‘Drastic but necessary’: Beauty majors cease business in Russia

By Kacey Culliney contact

- Last updated on GMT

Estée Lauder, LVMH and Sephora are among a number of beauty companies cutting ties with Russia amidst the ongoing Ukraine conflict [Getty Images]
Estée Lauder, LVMH and Sephora are among a number of beauty companies cutting ties with Russia amidst the ongoing Ukraine conflict [Getty Images]

Related tags: Russia, Russia-Ukraine conflict, GlobalData, Inflation, Supply chain, exports, Estée lauder companies, Lvmh, Chanel, Sephora

Several major beauty brands and retailers have suspended operations in Russia amidst the ongoing Ukraine conflict – action that aligns with widespread consumer sentiment and the increasing difficulties of doing business in the country, according to one expert.

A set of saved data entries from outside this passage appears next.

(* ===== verification/Routing.v ===== *)
(** * Routing decision service ([routing/service.py])

    Features are extracted, the eligible candidates predicted in one pass and
    priced, and the choice delegated to the policy.  The predictor and the
    eligibility filter are protocols of the source: any implementation may
    stand behind them, so the service checks what the predictor returns. *)
From S2P Require Import Prelude PyStr PyFloat PyDecimal Schemas Errors Pricing PyNum Regex Features QualityFeatures Policy.

(** [QualityPredictor.predict] and [CandidateEligibilityFilter.eligible_candidates] *)
Class QualityPredictor := {
  predict : RoutingRequestFeatures -> list ModelConfig -> result exn (list ModelAcceptabilityPrediction)
}.

Class CandidateEligibilityFilter := {
  eligible_candidates : RoutingRequestFeatures -> list ModelConfig -> result exn (list ModelConfig)
}.

(** [RoutingCandidateSnapshot]: a priced prediction and whether it qualifies. *)
Record RoutingCandidateSnapshot := mk_RoutingCandidateSnapshot {
  sn_candidate : CandidatePrediction;
  sn_qualifies : bool
}.

Record RoutingResult := mk_RoutingResult {
  rr_decision : RoutingDecision;
  rr_candidates : list RoutingCandidateSnapshot
}.

Section Service.
Context {P : QualityPredictor} (eligibility_filter : option CandidateEligibilityFilter).

(** [sorted(id for id, count in Counter(ids).items() if count > 1)] is empty *)
Definition no_duplicates (ids : list pystr) : bool := all_distinct ids.

(** [{p.model_id: p for p in predictions}[id].predicted_acceptability] *)
Definition prediction_for (predictions : list ModelAcceptabilityPrediction) (id : pystr) :
    result exn float :=
  let by_id := fold_left (fun d p => dict_set d (mp_model_id p) (mp_predicted_acceptability p))
                 predictions [] in
  match dict_get by_id id with
  | Some p => Ok p
  | None => Raise (Exn C_KeyError)
  end.

(** Construction of [CandidatePrediction] with its field constraints. *)
Definition new_CandidatePrediction (id : pystr) (acceptability : float) (cost : decimal) :
    result exn CandidatePrediction :=
  let c := mk_CandidatePrediction id acceptability cost in
  _ ← validated (check (CandidatePrediction_ok c) field_error);
  Ok c.

Definition price_candidate (f : RoutingRequestFeatures)
    (predictions : list ModelAcceptabilityPrediction) (m : ModelConfig) :
    result exn CandidatePrediction :=
  acceptability ← prediction_for predictions (model_id m);
  allowance ← resolve_effective_output_allowance f m;
  cost ← calculate_projected_cost (rf_approximate_input_tokens f) allowance m;
  new_CandidatePrediction (model_id m) acceptability cost.

Definition snapshot_of (d : RoutingDecision) (c : CandidatePrediction) : RoutingCandidateSnapshot :=
  mk_RoutingCandidateSnapshot c (qualifies (quality_threshold d) c).

(** The checks on what the predictor returned. *)
Definition check_predictions (eligible_ids predicted_ids : list pystr) : result exn unit :=
  _ ← guard_else (no_duplicates predicted_ids) (Exn C_DuplicateCandidatePredictionError);
  guard_else (same_elements predicted_ids eligible_ids &&
              Nat.eqb (length predicted_ids) (length eligible_ids))
    (Exn C_PredictorInputCompatibilityError).

Definition route_features_with_snapshot (f : RoutingRequestFeatures) (candidates : list ModelConfig)
    (threshold : pynum) : result exn RoutingResult :=
  eligible ← match eligibility_filter with
             | None => Ok candidates
             | Some flt => @eligible_candidates flt f candidates
             end;
  let eligible_ids := map model_id eligible in
  _ ← guard_else (no_duplicates eligible_ids) (Exn C_DuplicateCandidatePredictionError);
  predictions ← predict f eligible;
  _ ← check_predictions eligible_ids (map mp_model_id predictions);
  priced ← result_map (price_candidate f predictions) eligible;
  decision ← Policy.route priced threshold;
  Ok (mk_RoutingResult decision (map (snapshot_of decision) priced)).

Definition route_features (f : RoutingRequestFeatures) (candidates : list ModelConfig)
    (threshold : pynum) : result exn RoutingDecision :=
  r ← route_features_with_snapshot f candidates threshold; Ok (rr_decision r).

Context {UD : UnicodeData}.

Definition route_with_snapshot (r : InferenceRequest) (candidates : list ModelConfig)
    (threshold : pynum) (category_hint : option pystr) (structured_output_required : bool) :
    result exn RoutingResult :=
  f ← extract r category_hint structured_output_required;
  route_features_with_snapshot f candidates threshold.

Definition route (r : InferenceRequest) (candidates : list ModelConfig) (threshold : pynum)
    (category_hint : option pystr) (structured_output_required : bool) : result exn RoutingDecision :=
  res ← route_with_snapshot r candidates threshold category_hint structured_output_required;
  Ok (rr_decision res).

(** ** Lemmas *)

Lemma prediction_for_unique predictions id p :
  prediction_for predictions id = Ok p ->
  NoDup (map mp_model_id predictions) ->
  mk_ModelAcceptabilityPrediction id p ∈ predictions.
Proof.
  unfold prediction_for.
  assert (G : forall ps d, NoDup (map mp_model_id ps) ->
    dict_get (fold_left (fun d p => dict_set d (mp_model_id p) (mp_predicted_acceptability p)) ps d) id
      = Some p ->
    mk_ModelAcceptabilityPrediction id p ∈ ps \/ dict_get d id = Some p).
  { induction ps as [|q ps IH]; intros d Hnd Hg; [by right|]. simpl in Hg, Hnd.
    apply NoDup_cons in Hnd as [_ Hnd].
    destruct (IH _ Hnd Hg) as [Hin|Hd]; [left; set_solver|].
    rewrite dict_get_set in Hd. case_decide as D; [|by right].
    left. simplify_eq. destruct q; simpl. set_solver. }
  intros Hg Hnd. destruct (dict_get _ id) as [p'|] eqn:E; [|done]. inv_result.
  destruct (G predictions [] Hnd E) as [|Hx]; [done|discriminate].
Qed.

Lemma price_candidate_ok f ps m c :
  price_candidate f ps m = Ok c ->
  cp_model_id c = model_id m /\ CandidatePrediction_ok c = true /\
  prediction_for ps (model_id m) = Ok (cp_predicted_acceptability c) /\
  exists a, resolve_effective_output_allowance f m = Ok a /\
    calculate_projected_cost (rf_approximate_input_tokens f) a m = Ok (cp_projected_cost_usd c).
Proof.
  unfold price_candidate, new_CandidatePrediction. intros H.
  apply bind_ok in H as (p & Hp & H). apply bind_ok in H as (a & Ha & H).
  apply bind_ok in H as (k & Hk & H). apply bind_ok in H as (u & Hu & H).
  apply validated_ok, check_ok in Hu. inv_result. rewrite Hp. eauto 6.
Qed.

Lemma price_candidates_ok f ps el priced :
  Forall2 (fun m c => price_candidate f ps m = Ok c) el priced ->
  map cp_model_id priced = map model_id el /\ forallb CandidatePrediction_ok priced = true.
Proof.
  induction 1 as [|m c el priced Hm Hf [IH1 IH2]]; [done|].
  apply price_candidate_ok in Hm as (Hid & Hok & _). cbn [map forallb]. by rewrite Hid, IH1, Hok.
Qed.

Lemma check_predictions_ok es ps u : check_predictions es ps = Ok u ->
  NoDup ps /\ (forall x, x ∈ ps <-> x ∈ es) /\ length ps = length es.
Proof.
  unfold check_predictions, no_duplicates. intros H. inv_checks. bools.
  split; [by apply all_distinct_true|]. split; [by apply same_elements_true|done].
Qed.

Lemma check_predictions_raise es ps e : check_predictions es ps = Raise e ->
  e = Exn C_DuplicateCandidatePredictionError \/ e = Exn C_PredictorInputCompatibilityError.
Proof.
  unfold check_predictions, guard_else. destruct (no_duplicates ps); rsimpl; [|intros; inv_result; auto].
  destruct (_ && _); intros; inv_result; auto.
Qed.

(** The priced candidates of a successful run. *)
Lemma route_features_ok f cs v res : route_features_with_snapshot f cs v = Ok res ->
  exists eligible predictions priced,
    match eligibility_filter with
    | None => eligible = cs
    | Some flt => @eligible_candidates flt f cs = Ok eligible
    end /\
    NoDup (map model_id eligible) /\ predict f eligible = Ok predictions /\
    check_predictions (map model_id eligible) (map mp_model_id predictions) = Ok tt /\
    Forall2 (fun m c => price_candidate f predictions m = Ok c) eligible priced /\
    Policy.route priced v = Ok (rr_decision res) /\
    rr_candidates res = map (snapshot_of (rr_decision res)) priced.
Proof.
  unfold route_features_with_snapshot. intros H.
  apply bind_ok in H as (el & Hel & H). apply bind_ok in H as (u & Hu & H). apply guard_ok in Hu.
  apply bind_ok in H as (ps & Hps & H). apply bind_ok in H as ([] & Hc & H).
  apply bind_ok in H as (priced & Hpr & H). apply bind_ok in H as (d & Hd & H). inv_result.
  exists el, ps, priced. apply result_map_ok in Hpr.
  repeat split; try done; [by destruct eligibility_filter; inv_result|by apply all_distinct_true].
Qed.
End Service.

(** A predictor that answers for exactly the candidates it was given. *)
Class CorrespondingPredictor (P : QualityPredictor) : Prop := {
  predict_corresponds : forall f cs ps, predict f cs = Ok ps ->
    map mp_model_id ps = map model_id cs
}.

Lemma check_predictions_same ids : NoDup ids -> check_predictions ids ids = Ok tt.
Proof.
  intros H. unfold check_predictions, no_duplicates. rewrite (proj2 (all_distinct_true _) H).
  rewrite (proj2 (same_elements_true ids ids)) by done. by rewrite Nat.eqb_refl.
Qed.

(** For such a predictor the checks on its output are never the reason to raise. *)
Lemma corresponding_predictor_routes {P : QualityPredictor} `{!CorrespondingPredictor P} flt f cs v :
  route_features_with_snapshot flt f cs v =
  (eligible ← match flt with None => Ok cs | Some g => @eligible_candidates g f cs end;
   _ ← guard_else (no_duplicates (map model_id eligible)) (Exn C_DuplicateCandidatePredictionError);
   predictions ← predict f eligible;
   priced ← result_map (price_candidate f predictions) eligible;
   decision ← Policy.route priced v;
   Ok (mk_RoutingResult decision (map (snapshot_of decision) priced))).
Proof.
  unfold route_features_with_snapshot. destruct (match flt with None => _ | Some _ => _ end) as [el|e]; rsimpl; [|done].
  cbv zeta. unfold no_duplicates. destruct (all_distinct (map model_id el)) eqn:Ed; cbn [guard_else]; rsimpl; [|done].
  destruct (predict f el) as [ps|e] eqn:Ep; rsimpl; [|done].
  rewrite (predict_corresponds _ _ _ Ep), check_predictions_same by (by apply all_distinct_true). done.
Qed.

(** A routing result is faithful to its inputs: its candidates are the eligible
    models, once each and in order; each carries the predictor's own
    acceptability, the projected cost of its own model at its own configured
    allowance, and the right qualification flag; the decision is the policy's
    choice over exactly these candidates, so the selected one is among them. *)
Theorem route_features_faithful `{P : QualityPredictor} flt f cs v res :
  route_features_with_snapshot flt f cs v = Ok res ->
  exists eligible predictions,
    match flt with
    | None => eligible = cs
    | Some g => @eligible_candidates g f cs = Ok eligible
    end /\
    NoDup (map model_id eligible) /\ predict f eligible = Ok predictions /\
    Forall2 (fun m s =>
      let c := sn_candidate s in
      cp_model_id c = model_id m /\ CandidatePrediction_ok c = true /\
      mk_ModelAcceptabilityPrediction (model_id m) (cp_predicted_acceptability c) ∈ predictions /\
      (exists a, resolve_effective_output_allowance f m = Ok a /\
         calculate_projected_cost (rf_approximate_input_tokens f) a m = Ok (cp_projected_cost_usd c)) /\
      sn_qualifies s = qualifies (quality_threshold (rr_decision res)) c)
      eligible (rr_candidates res) /\
    Policy.route (map sn_candidate (rr_candidates res)) v = Ok (rr_decision res) /\
    selected_model_id (rr_decision res) ∈ map model_id eligible.
Proof.
  intros H. apply route_features_ok in H as (el & ps & priced & Hel & Hnd & Hps & Hc & Hf & Hr & Hs).
  apply check_predictions_ok in Hc as (Hnp & _ & _).
  assert (Hm : map sn_candidate (rr_candidates res) = priced).
  { rewrite Hs, map_map. clear. induction priced as [|c l IH]; [done|]; cbn [map]. by rewrite IH. }
  destruct (price_candidates_ok _ _ _ _ Hf) as [Hids Hok].
  exists el, ps. do 3 (split; [done|]). split; [|split].
  - rewrite Hs. clear -Hf Hnp. induction Hf as [|m c el priced Hm Hf IH]; [constructor|].
    constructor; [|done]. apply price_candidate_ok in Hm as (Hid & Hok & Hp & Ha).
    cbn [snapshot_of sn_candidate sn_qualifies]. repeat split; try done. by apply prediction_for_unique.
  - by rewrite Hm.
  - rewrite <- Hids. destruct priced as [|c0 priced]; [discriminate|].
    rewrite route_steps in Hr by done. destruct (validate_quality_threshold v) as [t|e]; [|done].
    cbn -[map] in Hr. destruct (all_distinct _); [|done]. injection Hr as <-.
    unfold decision_of. cbn [selected_model_id].
    apply list_elem_of_In, in_map, list_elem_of_In, select_in.
Qed.

(** A predictor that answers for anything but exactly the eligible candidates
    never reaches the policy: a repeated identifier, a missing one or an
    unknown one raises, whatever the rest of the input. *)
Theorem predictor_mismatch_detected `{P : QualityPredictor} f cs v predictions :
  predict f cs = Ok predictions -> NoDup (map model_id cs) ->
  ~ (map mp_model_id predictions ≡ₚ map model_id cs) ->
  exists e, route_features_with_snapshot None f cs v = Raise e /\
    (e = Exn C_DuplicateCandidatePredictionError \/ e = Exn C_PredictorInputCompatibilityError).
Proof.
  intros Hp Hnd Hne. unfold route_features_with_snapshot, no_duplicates. rsimpl. cbv zeta.
  rewrite (proj2 (all_distinct_true _) Hnd). cbn [guard_else]. rsimpl. rewrite Hp. rsimpl.
  destruct (check_predictions _ _) as [u|e] eqn:E; rsimpl.
  - destruct Hne. apply check_predictions_ok in E as (Hn & Hs & _). by apply NoDup_Permutation.
  - exists e. split; [done|]. by apply check_predictions_raise in E.
Qed.

(** A predictor that answers 0.9 for every candidate, and one that forgets the
    first candidate. *)
Definition uniform_predictor : QualityPredictor :=
  {| predict := fun _ ms => Ok (map (fun m => mk_ModelAcceptabilityPrediction (model_id m) (f_of_ratio 9 10)) ms) |}.

Definition forgetful_predictor : QualityPredictor :=
  {| predict := fun _ ms =>
       Ok (map (fun m => mk_ModelAcceptabilityPrediction (model_id m) (f_of_ratio 9 10)) (tail ms)) |}.

Definition two_models : list ModelConfig :=
  [example_model; model_with default_output_token_policy].

Lemma route_features_faithful_witness :
  exists res, @route_features_with_snapshot uniform_predictor None json_features two_models (PyFloat (f_of_ratio 1 2))
    = Ok res /\ selected_model_id (rr_decision res) ∈ map model_id two_models.
Proof.
  destruct (@route_features_with_snapshot uniform_predictor None json_features two_models
    (PyFloat (f_of_ratio 1 2))) as [res|e] eqn:E; [|vm_compute in E; discriminate].
  exists res. split; [reflexivity|].
  pose proof (route_features_faithful None _ _ _ _ E) as H.
  destruct H as (el & ps & -> & _ & _ & _ & _ & H). exact H.
Defined.

Lemma predictor_mismatch_detected_witness :
  exists e, @route_features_with_snapshot forgetful_predictor None json_features two_models (PyInt 1) = Raise e /\
    (e = Exn C_DuplicateCandidatePredictionError \/ e = Exn C_PredictorInputCompatibilityError).
Proof.
  apply (predictor_mismatch_detected json_features two_models (PyInt 1)
    [mk_ModelAcceptabilityPrediction (py "m") (f_of_ratio 9 10)]).
  - reflexivity.
  - apply all_distinct_true. vm_compute. reflexivity.
  - intros H. apply Permutation_length in H. discriminate H.
Defined.
(* ===== verification/Predictor.v ===== *)
(** * Quality predictor ([routing/predictor.py])

    The governance checks on artifact metadata, the loading of a pickled
    pipeline with the trace of what it reads and decodes, and batch prediction.
    The runtime versions, SHA-256, pickle and the sklearn pipeline are the
    parameters of [PredictorRuntime]. *)
From S2P Require Import Prelude PyStr PyFloat PyDecimal Schemas Errors Pricing PyNum Regex Features QualityFeatures Policy Routing.

Definition ARTIFACT_FORMAT_VERSION : pystr := py "1.0.0".
Definition ARTIFACT_METADATA_FILENAME : pystr := py "metadata.json".
Definition ARTIFACT_MODEL_FILENAME : pystr := py "predictor.pkl".
Definition PRODUCTION_ARTIFACT_FORMAT_VERSION : pystr := py "routellm-production-router-v1".
Definition PRODUCTION_PREDICTOR_SHA256 : pystr :=
  py "502db83a54c4072c9741a8e4c406498ad88ec97e03bce1ddaf3e0a1b0001c0aa".
Definition PRODUCTION_PROTOCOL_VERSION : pystr := py "1.7.0".
Definition PRODUCTION_PROTOCOL_SHA256 : pystr :=
  py "b4cde3954a8ccd1b54684dcb62da303e7bc806248306464ae536b9ff717a0bd8".
Definition PRODUCTION_SPLIT_SHA256 : pystr :=
  py "98c639be29da4e11fdf48073d74e83805f16fdfb72b0102b5f5543213ab4960b".
Definition PRODUCTION_TRAINING_DATASET_SHA256 : pystr :=
  py "1a9cadc2d557eacb4a7dce450100cdb495a2659c2862845ce9894cf0a7791005".
Definition PRODUCTION_SOURCE_RUN_ID : pystr := py "cc28470f-55ed-4a2f-a6ee-8d25cf93ecd2".
Definition PRODUCTION_QUALITY_THRESHOLD : float := f_of_ratio 80 100.
Definition FOUNDATION_V3_SHA256 : pystr :=
  py "64eda8e7388233f645906412a2524982ebfb9c848c42ee24a468ba04c31d16e6".
Definition FOUNDATION_V3_PROTOCOL_SHA256 : pystr :=
  py "973c46e2dfd7c5739f623ff1c7f2378dc3e77c80e5815e23c975816700d4b861".
Definition PHASE_8C0_FORMULATION_EVIDENCE : pystr := py "PHASE_8C_0_PROVIDER_PIN_ABLATION".
Definition FOUNDATION_V3_CANDIDATE_IDS : list pystr :=
  map py ["candidate-claude-sonnet-5"; "candidate-gemini-3-flash"; "candidate-gpt-6-luna";
          "candidate-nemotron-3.5-lightning"]%string.

Record QualityPredictorArtifactMetadata := mk_QualityPredictorArtifactMetadata {
  qa_artifact_format_version : pystr;
  qa_predictor_formulation_id : pystr;
  qa_predictor_formulation_version : pystr;
  qa_canonical_feature_schema_version : pystr;
  qa_category_taxonomy_version : pystr;
  qa_training_dataset_name : pystr;
  qa_training_dataset_version : pystr;
  qa_training_dataset_sha256 : pystr;
  qa_foundation_v3_protocol_sha256 : pystr;
  qa_formulation_evidence : pystr;
  qa_valid_training_rows : Z;
  qa_missing_label_rows : Z;
  qa_known_candidate_ids : list pystr;
  qa_known_categories : list RoutingCategory;
  qa_sklearn_version : pystr;
  qa_python_version : pystr;
  qa_preprocessing_id : pystr;
  qa_build_entrypoint : pystr;
  qa_model_filename : pystr;
  qa_model_sha256 : pystr
}.

Record ProductionRuntimeCompatibility := mk_ProductionRuntimeCompatibility {
  rc_python_major_minor : pystr;
  rc_scikit_learn_version : pystr
}.

Record ProductionDeploymentApproval := mk_ProductionDeploymentApproval {
  da_decision : pystr;
  da_phase : pystr;
  da_statement : pystr
}.

Record SourceValidationMetadata := mk_SourceValidationMetadata {
  sv_artifact_format_version : pystr;
  sv_deployment_status : pystr;
  sv_missing_label_rows : Z;
  sv_source_run_id : pystr;
  sv_split_sha256 : pystr;
  sv_training_dataset_sha256 : pystr;
  sv_valid_training_rows : Z
}.

Record ProductionQualityPredictorArtifactMetadata := mk_ProductionQualityPredictorArtifactMetadata {
  pa_approved_quality_threshold : float;
  pa_artifact_format_version : pystr;
  pa_canonical_feature_schema_version : pystr;
  pa_deployment_approval : ProductionDeploymentApproval;
  pa_known_candidate_ids : list pystr;
  pa_known_categories : list RoutingCategory;
  pa_model_filename : pystr;
  pa_predictor_formulation_id : pystr;
  pa_predictor_formulation_version : pystr;
  pa_predictor_sha256 : pystr;
  pa_preprocessing_id : pystr;
  pa_protocol_sha256 : pystr;
  pa_protocol_version : pystr;
  pa_runtime_compatibility : ProductionRuntimeCompatibility;
  pa_source_validation_metadata : SourceValidationMetadata
}.

Inductive artifact_metadata :=
| LegacyMetadata (m : QualityPredictorArtifactMetadata)
| ProductionMetadata (m : ProductionQualityPredictorArtifactMetadata).

(** What the code takes from its platform and from third-party packages. *)
Class PredictorRuntime := {
  Pipeline : Type;
  sklearn_version : pystr;
  platform_python_version : pystr;
  sha256_hexdigest : list N -> pystr;
  (** [pickle.loads], and whether the object is a [Pipeline] with its two steps. *)
  pickle_loads : list N -> result exn (option Pipeline);
  pipeline_dumps : Pipeline -> list N;
  (** [pipeline.predict_proba(matrix)], one row of class probabilities per input row. *)
  predict_proba : Pipeline -> list (list cell) -> result exn (list (list float))
}.

Section Predictor.
Context {R : PredictorRuntime}.

Definition str_eqb (a b : pystr) : bool := bool_decide (a = b).

(** [version.split(".")[:2]] *)
Definition major_minor (version : pystr) : list pystr := firstn 2 (split_on 46 version).

Definition is_hex_lower (c : N) : bool := in_chars (py "0123456789abcdef") c.

Definition expected_metadata (model_sha256 : pystr) (known_candidate_ids : list pystr)
    (known_categories : list RoutingCategory) (valid_training_rows missing_label_rows : Z) :
    QualityPredictorArtifactMetadata :=
  mk_QualityPredictorArtifactMetadata ARTIFACT_FORMAT_VERSION PREDICTOR_FORMULATION_ID
    PREDICTOR_FORMULATION_VERSION CANONICAL_QUALITY_FEATURE_SCHEMA_VERSION
    ROUTING_CATEGORY_TAXONOMY_VERSION (py "routellm-foundation-v3") (py "3.0.0")
    FOUNDATION_V3_SHA256 FOUNDATION_V3_PROTOCOL_SHA256 PHASE_8C0_FORMULATION_EVIDENCE
    valid_training_rows missing_label_rows known_candidate_ids known_categories
    sklearn_version platform_python_version QUALITY_PREPROCESSING_ID
    (py "python -m adaptive_llm_gateway.routing.train_predictor")
    ARTIFACT_MODEL_FILENAME model_sha256.

(** [_validate_metadata] *)
Definition validate_metadata (m : QualityPredictorArtifactMetadata) : result exn unit :=
  _ ← guard_else (str_eqb (qa_artifact_format_version m) ARTIFACT_FORMAT_VERSION)
        (Exn C_IncompatibleArtifactFormatError);
  _ ← guard_else (str_eqb (qa_predictor_formulation_id m) PREDICTOR_FORMULATION_ID &&
                  str_eqb (qa_predictor_formulation_version m) PREDICTOR_FORMULATION_VERSION)
        (Exn C_IncompatiblePredictorFormulationError);
  _ ← guard_else (str_eqb (qa_canonical_feature_schema_version m)
                          CANONICAL_QUALITY_FEATURE_SCHEMA_VERSION)
        (Exn C_IncompatibleFeatureSchemaError);
  _ ← guard_else (str_eqb (qa_category_taxonomy_version m) ROUTING_CATEGORY_TAXONOMY_VERSION)
        (Exn C_IncompatibleCategoryTaxonomyError);
  _ ← guard_else (str_eqb (qa_training_dataset_sha256 m) FOUNDATION_V3_SHA256 &&
                  str_eqb (qa_foundation_v3_protocol_sha256 m) FOUNDATION_V3_PROTOCOL_SHA256 &&
                  str_eqb (qa_formulation_evidence m) PHASE_8C0_FORMULATION_EVIDENCE &&
                  str_eqb (qa_preprocessing_id m) QUALITY_PREPROCESSING_ID)
        (Exn C_CorruptPredictorArtifactError);
  _ ← guard_else (bool_decide (qa_known_candidate_ids m = FOUNDATION_V3_CANDIDATE_IDS))
        (Exn C_CorruptPredictorArtifactError);
  _ ← guard_else (same_elements (qa_known_categories m) all_categories)
        (Exn C_CorruptPredictorArtifactError);
  _ ← guard_else (str_eqb (qa_training_dataset_name m) (py "routellm-foundation-v3") &&
                  str_eqb (qa_training_dataset_version m) (py "3.0.0") &&
                  (qa_valid_training_rows m =? 216)%Z && (qa_missing_label_rows m =? 8)%Z &&
                  str_eqb (qa_model_filename m) ARTIFACT_MODEL_FILENAME &&
                  Nat.eqb (length (qa_model_sha256 m)) 64 &&
                  forallb is_hex_lower (qa_model_sha256 m))
        (Exn C_CorruptPredictorArtifactError);
  _ ← guard_else (str_eqb (qa_sklearn_version m) sklearn_version)
        (Exn C_IncompatibleArtifactFormatError);
  guard_else (bool_decide (major_minor (qa_python_version m) = major_minor platform_python_version))
    (Exn C_IncompatibleArtifactFormatError).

Last month, Russia began a military invasion of Ukraine – escalating the conflict between both countries that began back in 2014. In the wake of the ongoing crisis, many Western businesses, brands and federations had started pulling out of Russia​, cutting ties with the country. Visa, Mastercard and American Express​ had suspended operations; McDonald’s​ had temporarily closed all Russian restaurants; the Union of European Football Associations (UEFA)​ moved its Champions League final from St. Petersburg to Paris; the Volkswagen Group​ had halted car exports into Russia and halted all production in the country; and Disney​ had paused all upcoming film releases and wider business in Russia.

In beauty and personal care, several*​ major brands and retailers had also cut business ties with Russia. The Estée Lauder Companies closed all stores and operations earlier this month; LVMH also announced the temporary closure of all Russian stores; Chanel shuttered all boutiques and suspended e-commerce; L'Oréal said it had temporarily closed all stores and would suspend investments; and Sephora stopped all brick-and-mortar and e-commerce operations in the country.

Personal care major Henkel froze advertising spend and future investments in Russia but said it would still supply essentials to Russian consumers. Similarly, Unilever suspended all imports, exports and advertising in the country but said it planned to maintain essential supplies to Russians.

‘Drastic but necessary’ moves

Lia Neophytou, senior health and beauty analyst at GlobalData, said these major decisions shut down operations and freeze investments in Russia were “drastic but necessary” ​given the evolving complications of doing business in the country, coupled with potential backlash from consumers worldwide.

According to GlobalData, Russia accounted for 1.9% of the total estimated value of global cosmetics and toiletries in 2021 – the 11th​ largest market by value in the world. According to estimates, LVMH generated 6.6% of its 2020 sales in Russia (an estimated €272m) and Henkel totted up 5.3% of total 2020 sales in the country (an estimated €363m).

Speaking to CosmeticsDesign-Europe, Neophytou said that for those beauty and personal care brands opting to continue supplying essentials into Russia – Unilever and Henkel being just two current*​ examples – future operations would not be straightforward.

“Russia’s business environment is challenging at present, with sanctions limiting forms of payment and rising inflation further squeezing consumer’s disposable incomes,” ​she said. “This will challenge brands which have not pulled out of Russia, including those continuing to supply essentials.”

Communicate brand stance on Russia ‘publicly’

Neophytou said for these brands maintaining business in or with Russia, it would be “particularly critical” ​to remain clear and concise with public communications.

“It is in the best interest of brands to transparently communicate their stance publicly to mitigate confusion (…) It is vital for brands to inform consumers of their decisions and the reasons behind them to maintain loyalty.”

She said that this was especially relevant today as consumers worldwide, including beauty consumers, were increasingly knowledgeable and had far-reaching access to company ownership and operating decisions online, enabling “more informed choices”​ when shopping.

GlobalData research, for example, suggested 41% of global consumers were prepared to boycott a brand that did not align with their personal beliefs and values, so Neophytou said brands had to recognise how important consumer engagement and communication was.

“While not all consumers set out to purchase only from brands with identical political stances and views to their own, they are able to easily switch brands with little impact to their daily lives if they deem necessary,” ​she said. “Brands that recognise this power are in turn attempting to align with mainstream consumer sentiment to mitigate risk of boycott.”

*​Beauty and personal care companies that had ceased or altered Russian business correct at date of publication 22-03-22.